2. Fannie Mae Offers Two Reverse Mortgage Loan Products
Fannie Mae offers two types of reverse mortgages loans:
The Home Keeper Mortgage is an adjustable-rate, conventional reverse mortgage loan that allows homeowners 62 and above to borrow against the value of their homes and receive the proceeds according to the payment option they select. The amount available is based on three factors:
Anyone 62 years or older who either owns his or her home “free and clear” or has very low mortgage debt is eligible for a Home Keeper mortgage loan. Eligible properties include one-unit, single-family dwellings, condominiums, units in planned-unit developments, and properties held in trust and leasehold properties that meet Fannie Mae's standard guidelines.
Repayment of the Home Keeper Mortgage is deferred until the borrower no longer occupies the property as his or her principal residence. A borrower cannot be forced to sell or vacate the property to pay off the loan (provided the borrower maintains the property and pays property taxes and insurance), even if the total of the mortgage payments plus interest exceeds the home's value.
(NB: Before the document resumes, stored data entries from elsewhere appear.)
(** C8. The server never panics, and it ends only because it could not bind, because
    accepting a connection failed, or because the worker's thread panicked: no
    connection, no queue and no order of events can stop it. *)
Theorem server_survives s o :
  system_state s -> server s = Ret o ->
  match o with
  | Ok (Continue _) => True
  | Ok (Break _) | Panicked _ => False
  | Err e => server_trace s = [Ev (EBind (ts_listen_addr srv)) (Err e)] \/
      accept_failed e ∈ server_trace s \/ exists m, worker s = Ret (Panicked m)
  end.
Proof.
  intros Hi%system_inv Hs. pose proof (si_server _ Hi) as Hr. rewrite Hs in Hr.
  apply residue_runs in Hr. pose proof (server_ends prof _ _ _ _ Hfuel (si_answers _ Hi) Hr) as He.
  destruct o as [[m|x]|e|m]; try done. destruct He as [He|[He|(ev & Hev & Href)]]; auto.
  right. right. by apply (si_refused _ Hi ev).
Qed.

(** C15. The worker outlives the server: unless it panics, it returns only after the
    server has ended, and by then it has received every key that was handed to
    the dead-man switch.  The thread is detached and ends with the process at
    the latest, when [main] returns; such a run is one of the model that takes
    no further step. *)
Theorem worker_drains s o :
  system_state s -> worker s = Ret o ->
  match o with
  | Ok (Continue _) | Panicked _ => True
  | Err _ => False
  | Ok (Break _) => ended (server s) = true /\ received (worker_trace s) = requested (server_trace s)
  end.
Proof.
  intros Hi%system_inv Hw. pose proof (si_worker _ Hi) as Hr. rewrite Hw in Hr.
  apply residue_runs, worker_ends in Hr. destruct o as [[|]|e|m]; try done.
  destruct Hr as (ev & Hev & Hc). destruct (si_closed _ Hi _ Hev Hc) as [Hend Hn].
  split; [done|]. by rewrite (si_requested _ Hi), Hn, app_nil_r.
Qed.
(** ** Nobody waits in a circle *)
Definition running {A} (p : proc A) : Prop := exists e k, p = Vis e k.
Prospective borrowers must receive home buyer education to help them select the right choice for their situations.
Fannie Mae's second reverse mortgage product, Home Keeper for Home Purchase, allows older home owners to purchase a new home without using all of their personal resources to fund the purchase. The borrower will have no monthly mortgage payments. Eligible properties include one-unit, single-family dwellings, condominiums, and units in planned-unit developments that meet Fannie Mae's standard guidelines. One advantage of this loan program is that only one transaction (rather than two separate transactions) is required to purchase and receive the reverse mortgage loan financing. This should reduce the closing costs.
Fannie Mae will also purchase HUD-FHA insured reverse mortgages.
3. HUD/FHA Has a Reverse Mortgage Loan Program
HUD has a reverse mortgage loan program. The Federal Housing Administration, which is part of HUD, collects an insurance premium from all borrowers to provide this coverage.<27>
The size of reverse mortgage loans is determined by the borrower's age, the interest rate, and the home's value. The older a borrower, the larger the percentage of the home's value that can be borrowed. For example, based on an interest rate of 9 percent, a 65-year-old could borrow up to 26 percent of the home's value, a 75-year-old could borrow up to 39 percent of the home's value, and an 85-year-old could borrow up to 56 percent of the home's value.<28>
There are no asset or income limitations on borrowers receiving HUD's reverse mortgage loans. There are also no limits on the value of homes qualifying for a HUD reverse mortgage loan. However, the amount that may be borrowed is capped by the maximum FHA mortgage limit for the area, which varies depending on local housing costs. Consequently, owners of higher-priced homes can't borrow any more than owners of homes valued at the FHA limit.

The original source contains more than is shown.